Discrimination et stigmatisation, un  pas vers une nouvelle génération ?

Malgré les multiples mobilisations pour lutter contre la discrimination et la stigmatisation des personnes vivant avec le VIH dans le monde, ce phénomène constitue toujours un grand challenge pour la nouvelle génération.

Faisant partie des objectifs de la lutte contre le VIH/Sida du millénaire, à savoir le triple zéro (zéro nouvelle contamination, zéro nouveau décès lié au VIH/Sida et zéro discrimination), cette phase n’est sans doute pas la moindre. Elle représente d’ailleurs, l’un des principaux facteurs qui justifient la prolifération de cette maladie en milieu jeune.

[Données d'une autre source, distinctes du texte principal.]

Lemma charAt_toLowerCase (s : text) (i : Z) :
  charAt (toLowerCase s) i = toLowerCaseChar (charAt s i).
Proof.
  unfold charAt, toLowerCase.
  change " "%char with (toLowerCaseChar " "%char) at 1.
  apply map_nth.
Qed.

Lemma isWordChar_charAt_norm (cs : bool) (s : text) (i : Z) :
  isWordChar (charAt (norm cs s) i) = isWordChar (charAt s i).
Proof.
  destruct cs; simpl; auto.
  now rewrite charAt_toLowerCase, isWordChar_toLowerCaseChar.
Qed.


Lemma startsWith_app (p post : text) : startsWith p (p ++ post) = true.
Proof.
  induction p as [|a p IH]; simpl; auto.
  now rewrite Ascii.eqb_refl, IH.
Qed.

Lemma startsWith_inv (p : text) :
  forall s, startsWith p s = true -> exists post, s = p ++ post.
Proof.
  induction p as [|a p IH]; intros s H; simpl in *.
  - now exists s.
  - destruct s as [|b s]; [discriminate|].
    apply andb_true_iff in H as [Hab Hs].
    apply Ascii.eqb_eq in Hab; subst b.
    destruct (IH _ Hs) as [post ->]. now exists post.
Qed.

Lemma occursAt_iff (s p : text) (k : Z) :
  occursAt s p k <->
  0 <= k <= len s /\ startsWith p (skipn (Z.to_nat k) s) = true.
Proof.
  split.
  - intros (pre & post & -> & <-). split.
    + rewrite len_app. pose proof (len_nonneg pre).
      pose proof (len_nonneg (p ++ post)). lia.
    + unfold len. rewrite Nat2Z.id, skipn_app, skipn_all, Nat.sub_diag.
      simpl. apply startsWith_app.
  - intros [Hk H]. apply startsWith_inv in H as [post Hp].
    exists (firstn (Z.to_nat k) s), post. split.
    + rewrite <- Hp. symmetry. apply firstn_skipn.
    + unfold len in *. rewrite length_firstn. lia.
Qed.

Lemma occursAt_bound (s p : text) (k : Z) :
  occursAt s p k -> 0 <= k /\ k + len p <= len s.
Proof.
  intros (pre & post & -> & <-). rewrite !len_app.
  pose proof (len_nonneg pre). pose proof (len_nonneg post). lia.
Qed.

(** *** [indexOf] *)

Lemma clamp_range (pos n : Z) : 0 <= n -> 0 <= clamp pos n <= n.
Proof. unfold clamp; lia. Qed.

Lemma clamp_id (pos n : Z) : 0 <= pos <= n -> clamp pos n = pos.
Proof. unfold clamp; lia. Qed.

Lemma scanForward_spec (p : text) :
  forall (s : text) (k0 : Z), 0 <= k0 ->
    (scanForward p s k0 = -1 /\
     forall j, (j <= length s)%nat -> startsWith p (skipn j s) = false) \/
    (exists j, scanForward p s k0 = k0 + Z.of_nat j /\ (j <= length s)%nat /\
               startsWith p (skipn j s) = true /\
               forall i, (i < j)%nat -> startsWith p (skipn i s) = false).
Proof.
  induction s as [|c s IH]; intros k0 Hk0; simpl scanForward.
  - destruct (startsWith p []) eqn:E.
    + right. exists O. simpl. repeat split; auto; try lia.
    + left. split; auto. intros j Hj. simpl in Hj.
      replace j with O by lia. exact E.
  - destruct (startsWith p (c :: s)) eqn:E.
    + right. exists O. simpl. repeat split; auto; try lia.
    + destruct (IH (k0 + 1)) as [[Hr Hall] | (j & Hr & Hj & Hat & Hbefore)];
        [lia | |].
      * left. split; auto. intros [|j] Hj; simpl in *; auto.
        apply Hall; lia.
      * right. exists (S j). simpl. repeat split; auto; try lia.
        intros [|i] Hi; simpl; auto. apply Hbefore; lia.
Qed.

Lemma indexOf_spec (s p : text) (pos : Z) :
  leastFrom (occursAt s p) (clamp pos (len s)) (indexOf s p pos).
Proof.
  unfold indexOf, leastFrom.
  pose proof (clamp_range pos (len s) (len_nonneg s)) as Hc.
  set (c := clamp pos (len s)) in *.
  assert (Hlen : length (skipn (Z.to_nat c) s) = (length s - Z.to_nat c)%nat)
    by apply length_skipn.
  destruct (scanForward_spec p (skipn (Z.to_nat c) s) c)
    as [[Hr Hall] | (j & Hr & Hj & Hat & Hbefore)]; [lia | |].
  - left. split; auto. intros k Hk Hocc.
    apply occursAt_iff in Hocc as [Hkb Hst].
    specialize (Hall (Z.to_nat k - Z.to_nat c)%nat).
    rewrite skipn_skipn in Hall.
    replace (Z.to_nat k - Z.to_nat c + Z.to_nat c)%nat with (Z.to_nat k)
      in Hall by lia.
    rewrite Hall in Hst; [discriminate|]. unfold len in *. lia.
  - right. rewrite Hr. unfold len in *. split; [lia|]. split.
    + apply occursAt_iff. unfold len. split; [lia|].
      rewrite skipn_skipn in Hat.
      replace (Z.to_nat (c + Z.of_nat j)) with (j + Z.to_nat c)%nat by lia.
      exact Hat.
    + intros k Hk Hocc. apply occursAt_iff in Hocc as [Hkb Hst].
      specialize (Hbefore (Z.to_nat k - Z.to_nat c)%nat).
      rewrite skipn_skipn in Hbefore.
      replace (Z.to_nat k - Z.to_nat c + Z.to_nat c)%nat with (Z.to_nat k)
        in Hbefore by lia.
      rewrite Hbefore in Hst; [discriminate|]. lia.
Qed.

Lemma indexOf_found (s p : text) (pos : Z) :
  indexOf s p pos <> -1 ->
  clamp pos (len s) <= indexOf s p pos /\ occursAt s p (indexOf s p pos).
Proof.
  destruct (indexOf_spec s p pos) as [[H _] | (H1 & H2 & _)]; intuition.
Qed.

(** *** The whole-word test *)

Lemma isWordAt_charAt (s : text) (i : Z) :
  0 <= i -> isWordAt s i = isWordChar (charAt s i).
Proof.
  intros Hi. unfold isWordAt.
  destruct (Z.leb_spec 0 i); [|lia].
  destruct (Z.ltb_spec i (len s)); simpl; auto.
  unfold charAt. rewrite nth_overflow; [reflexivity|]. unfold len in *. lia.
Qed.

Lemma isWordAt_outside (s : text) (i : Z) :
  i < 0 \/ len s <= i -> isWordAt s i = false.
Proof.
  intros H. unfold isWordAt.
  destruct (Z.leb_spec 0 i); simpl; auto.
  destruct (Z.ltb_spec i (len s)); simpl; auto. lia.
Qed.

En effet, Le regard de la société à l’égard des personnes vivant avec le VIH demeure péjoratif malgré l’amélioration de leur état de santé grâce au traitement antirétroviral. Au Cameroun, sur les 937 000 des personnes infectées, 23 % ont perdu leur emploi, 3 % se sont vus interdire l’accès à une école de formation, 5 % à qui on a refusé des services de santé sexuelle et reproductive, 81,2 % ont été exclues des activités familiales, 72,4 % ont été exclues des activités religieuses et 14 % ont vu leur statut sérologique divulgué sans leur accord par les agents de la santé.

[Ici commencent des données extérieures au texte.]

(** The walk returns on a tree of bounded depth. *)
Lemma bounded_walk (lvl : level) (n : nat) : forall p : string,
  bounded W cfg n p -> exists ts, walk W cfg lvl n p = Some ts.
Proof.
  induction n as [|m IH]; intros p; simpl; [contradiction|]. intros Hb.
  assert (forall items, incl items (fst (fetchTree W p)) ->
          exists b, loop W cfg lvl (walk W cfg lvl m) p items = Some b) as Hloop.
  { induction items as [|it items IHi]; intros Hincl; simpl; [now eexists|].
    destruct IHi as [b ->]; [intros x Hx; apply Hincl; now right|].
    assert (exists t, visit W cfg lvl (walk W cfg lvl m) p it = Some t) as [t ->];
      [|now eexists].
    unfold visit. destruct (ignoring cfg it (fullPath p it)) eqn:Hi; [now eexists|].
    destruct (String.eqb_spec (type it) "blob"); [now eexists|].
    destruct (String.eqb_spec (type it) "tree"); [|now eexists].
    apply IH, Hb. repeat split; auto. apply Hincl. now left. }
  destruct (Hloop _ (incl_refl _)) as [b ->]. now eexists.
Qed.

(** The parallel engine returns on a tree of bounded depth. *)
Lemma bounded_run (n : nat) (p : string) :
  bounded W cfg n p -> exists tr, Cli.downloadFolder W cfg n p tr.
Proof.
  intros Hb. destruct (bounded_walk Debug n p Hb) as [t Ht].
  exists t. now apply walk_is_run.
Qed.
End Traversal.

(* ================================================================== *)
(** * What the traversal visits and leaves behind *)

Lemma visits_trans (W : world) (cfg : config) (p q r : string) :
  visits W cfg p q -> visits W cfg q r -> visits W cfg p r.
Proof.
  induction 1 as [p|p it q Hd _ IH]; intros Hr; [exact Hr|].
  apply visits_child with it; auto.
Qed.

Lemma visits_step (W : world) (cfg : config) (p q : string) (it : item) :
  visits W cfg p q -> descends W cfg q it -> visits W cfg p (fullPath q it).
Proof.
  intros Hq Hd. apply visits_trans with q; [exact Hq|].
  apply visits_child with it; [exact Hd | constructor].
Qed.

(** Below a folder that matches the include list, every folder matches. *)
Lemma visits_accepted (W : world) (cfg : config) (p q : string) :
  visits W cfg p q -> some_accepts cfg p = true -> some_accepts cfg q = true.
Proof.
  induction 1 as [p|p it q _ _ IH]; intros Hp; [exact Hp|].
  apply IH. now apply some_accepts_fullPath.
Qed.

Lemma fetchTree_trace (W : world) (p : string) (e : event) :
  In e (snd (fetchTree W p)) ->
  e = GetTree p \/ exists detail,
      tree_resp W p = Failed detail
      /\ e = ConsoleWith Error ("Failed to fetch tree for " ++ p ++ ":") detail.
Proof.
  unfold fetchTree. destruct (tree_resp W p) as [items|detail]; simpl.
  - intros [<-|[]]. now left.
  - intros [<-|[<-|[]]]; [now left|]. right. now exists detail.
Qed.

Lemma downloadFile_trace (W : world) (cfg : config) (lvl : level) (f : string) (e : event) :
  In e (downloadFile_at W cfg lvl f) ->
  e = GetRaw f
  \/ (exists data, raw_resp W f = Ok data /\ output_resp W (localPath W cfg f) = None
                   /\ (e = OutputFile (localPath W cfg f) data
                       \/ e = Console lvl ("Downloaded: " ++ localPath W cfg f)))
  \/ (exists detail, e = failed_download f detail).
Proof.
  unfold downloadFile_at.
  destruct (raw_resp W f) as [data|detail];
    [destruct (output_resp W (localPath W cfg f)) as [detail|] eqn:Ho|]; simpl.
  - intros [<-|[<-|[]]]; [now left|]. right; right. now exists detail.
  - intros [<-|[<-|[<-|[]]]]; [now left| |]; right; left; exists data; auto.
  - intros [<-|[<-|[]]]; [now left|]. right; right. now exists detail.
Qed.

Lemma own_task_blob (W : world) (cfg : config) (lvl : level) (p : string) (it : item) :
  type it = "blob" ->
  own_task W cfg lvl p it = downloadFile_at W cfg lvl (fullPath p it).
Proof.
  intros Hb. unfold own_task, ignoring. rewrite Hb. simpl.
  now rewrite andb_false_r.
Qed.

Lemma own_events_traversal (W : world) (cfg : config) (lvl : level) (p : string) (e : event) :
  In e (own_events W cfg lvl p) -> is_traversal e = true.
Proof.
  unfold own_events. rewrite in_app_iff, in_flat_map. intros [H|(it & _ & H)].
  - apply fetchTree_trace in H as [->|(d & _ & ->)]; reflexivity.
  - unfold own_task in H. destruct (ignoring cfg it (fullPath p it)).
    + destruct H as [<-|[]]. reflexivity.
    + destruct (type it =? "blob")%string; [|contradiction].
      apply downloadFile_trace in H
        as [->|[(d & _ & _ & [->| ->])|(d & ->)]]; reflexivity.
Qed.

Lemma run_traversal (W : world) (cfg : config) (fuel : nat) (p : string) (tr : trace) (e : event) :
  Cli.downloadFolder W cfg fuel p tr -> In e tr -> is_traversal e = true.
Proof.
  intros Hrun He. apply (run_events W cfg fuel p tr Hrun) in He as (q & _ & He).
  now apply own_events_traversal in He.
Qed.

Lemma folders_traversal (W : world) (cfg : config) (folders : list string) :
  forall (tr : trace) (e : event),
    Cli.downloadFolders W cfg folders tr -> In e tr -> is_traversal e = true.
Proof.
  induction folders as [|f rest IH]; simpl; intros tr e.
  - intros ->. contradiction.
  - intros (t & t' & [fuel Hrun] & Hrest & ->) He.
    apply in_app_or in He as [He|He].
    + now apply (run_traversal W cfg fuel f t).
    + now apply (IH t').
Qed.

(** Every write of a run goes to [path.join(cwd, DOWNLOAD_DIR, fullPath)] for
    a file entry of a visited folder, with the bytes fetched for it. *)
Lemma outputs_are_joined (W : world) (cfg : config) (fuel : nat) (root : string)
    (tr : trace) (lp : string) (data : list byte) :
  Cli.downloadFolder W cfg fuel root tr ->
  In (OutputFile lp data) tr ->
  exists q it,
    visits W cfg root q /\ In it (fst (fetchTree W q)) /\ type it = "blob"
    /\ lp = path_join [cwd W; DOWNLOAD_DIR cfg; fullPath q it]
    /\ raw_resp W (fullPath q it) = Ok data.
Proof.
  intros Hrun He. apply (run_events W cfg fuel root tr Hrun) in He as (q & Hq & He).
  unfold own_events in He. rewrite in_app_iff, in_flat_map in He.
  destruct He as [He|(it & Hit & He)].
  - apply fetchTree_trace in He as [He|(d & _ & He)]; discriminate.
  - exists q, it. unfold own_task in He.
    destruct (ignoring cfg it (fullPath q it)); [destruct He as [He|[]]; discriminate|].
    destruct (String.eqb_spec (type it) "blob") as [Hb|Hb]; [|contradiction].
    apply downloadFile_trace in He
      as [He|[(d & Hr & _ & [He|He])|(d & He)]]; try discriminate.
    injection He as -> ->. auto.
Qed.

(* ================================================================== *)
(** * Monotonicity of the filter *)

(** C9. A term that occurs in the path of a folder occurs in the path of
    each of its children.  Hence, when the path of a folder contains a term
    of the include list, so does the path of every folder that its traversal
    visits, and no run of the parallel engine on it prints an "Ignoring
    folder" line (or any other [console.log] line). *)
Theorem matched_folder_never_ignores
    (W : world) (cfg : config) (fuel : nat) (p : string) (tr : trace)
    (Hmatch : some_accepts cfg p = true)
    (Hrun : Cli.downloadFolder W cfg fuel p tr) :
  (forall term it, includes p term = true -> includes (fullPath p it) term = true)
  /\ (forall q it, visits W cfg p q -> ignoring cfg it (fullPath q it) = false)
  /\ (forall fp, ~ In (ignoring_line fp) tr).
Proof.
  assert (Hall : forall q it, visits W cfg p q -> ignoring cfg it (fullPath q it) = false).
  { intros q it Hq. unfold ignoring.
    rewrite (some_accepts_fullPath cfg q it (visits_accepted W cfg p q Hq Hmatch)).
    apply andb_false_r. }
  split; [|split; [exact Hall|]].
  - intros term it. apply includes_fullPath.
  - intros fp He.
    apply (run_events W cfg fuel p tr Hrun) in He as (q & Hq & He).
    unfold own_events in He. rewrite in_app_iff, in_flat_map in He.
    destruct He as [He|(it & _ & He)].
    + apply fetchTree_trace in He as [He|(d & _ & He)]; discriminate.
    + unfold own_task in He. rewrite (Hall q it Hq) in He.
      destruct (type it =? "blob")%string; [|contradiction].
      apply downloadFile_trace in He
        as [He|[(d & _ & _ & [He|He])|(d & He)]]; discriminate.
Qed.

Lemma matched_folder_never_ignores_witness :
  some_accepts proto_cfg "proto" = true
  /\ Cli.downloadFolder sample_world proto_cfg 3 "proto"
       (match walk sample_world proto_cfg Debug 3 "proto" with
        | Some t => t
        | None => []
        end)
  /\ ignoring proto_cfg (entry "sub" "tree") (fullPath "proto" (entry "sub" "tree")) = false
  /\ ~ In (ignoring_line "proto/sub")
          (match walk sample_world proto_cfg Debug 3 "proto" with
           | Some t => t
           | None => []
           end).
Proof.
  assert (H : Cli.downloadFolder sample_world proto_cfg 3 "proto"
                (match walk sample_world proto_cfg Debug 3 "proto" with
                 | Some t => t
                 | None => []
                 end)) by (apply walk_is_run; reflexivity).
  destruct (matched_folder_never_ignores sample_world proto_cfg 3 "proto" _ eq_refl H)
    as (_ & Hsub & Hline).
  split; [reflexivity|]. split; [exact H|]. split.
  - apply (Hsub "proto"). constructor.
  - apply Hline.
Defined.

(* ================================================================== *)
(** * Failures are local *)



(* ================================================================== *)
(** * The parallel engine and the sequential one *)

Lemma walk_level (W : world) (cfg : config) (lvl lvl' : level) (fuel : nat) :
  forall (p : string) (ts : trace),
    walk W cfg lvl fuel p = Some ts -> exists ts', walk W cfg lvl' fuel p = Some ts'.
Proof.
  induction fuel as [|n IH]; intros p ts; simpl; [discriminate|].
  destruct (loop W cfg lvl (walk W cfg lvl n) p (fst (fetchTree W p)))
    as [body|] eqn:Hl; [|discriminate].
  intros _.
  assert (exists b, loop W cfg lvl' (walk W cfg lvl' n) p (fst (fetchTree W p)) = Some b)
    as [b ->]; [|now eexists].
  revert body Hl. generalize (fst (fetchTree W p)) as items.
  induction items as [|it items IHi]; simpl; intros body Hl; [now eexists|].
  destruct (visit W cfg lvl (walk W cfg lvl n) p it) as [t|] eqn:Hv; [|discriminate].
  destruct (loop W cfg lvl (walk W cfg lvl n) p items) as [t'|]; [|discriminate].
  destruct (IHi _ eq_refl) as [b ->].
  assert (exists u, visit W cfg lvl' (walk W cfg lvl' n) p it = Some u) as [u ->];
    [|now eexists].
  unfold visit in *. destruct (ignoring cfg it (fullPath p it)); [now eexists|].
  destruct (type it =? "blob")%string; [now eexists|].
  destruct (type it =? "tree")%string; [now apply IH with t | now eexists].
Qed.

En ce qui concerne les Jeunes vivant avec le VIH, ils continuent d’être jugés dans la société et n’ont que très peu de soutien de leur entourage. C’est pour cela que la plupart d’entre eux préfèrent rester dans un mutisme et cacher leur sérologie à leur proche. Les jeunes comptent parmi les personnes les plus touchées par la discrimination et la stigmatisation. Avec un taux de prévenance de 1,7 % sur les 4,3 % des personnes infectées, les jeunes sont l’une des principales cibles de la lutte contre le Sida. Il faut dire que même si les tabous qui entouraient la séropositivité ont chuté, la situation des jeunes restent encore des plus délicates. En ce sens que, dans cette tranche d’âge qui dit avoir la vie devant elle, les gestes discriminatoires sont plus courants à l’inverse de la tolérance, qui reste au plus bas niveau. Les jeunes vivants avec le VIH continuent d’être victimes de moqueries et d’insultes et dans la plupart des cas, exclus des activités de jeunesse. Comme le prédisait Jonathan Mann directeur du programme mondial de lutte contre le VIH/Sida en 1987, « la discrimination et la stigmatisation prendraient une importance comparable à celle de la maladie elle-même ».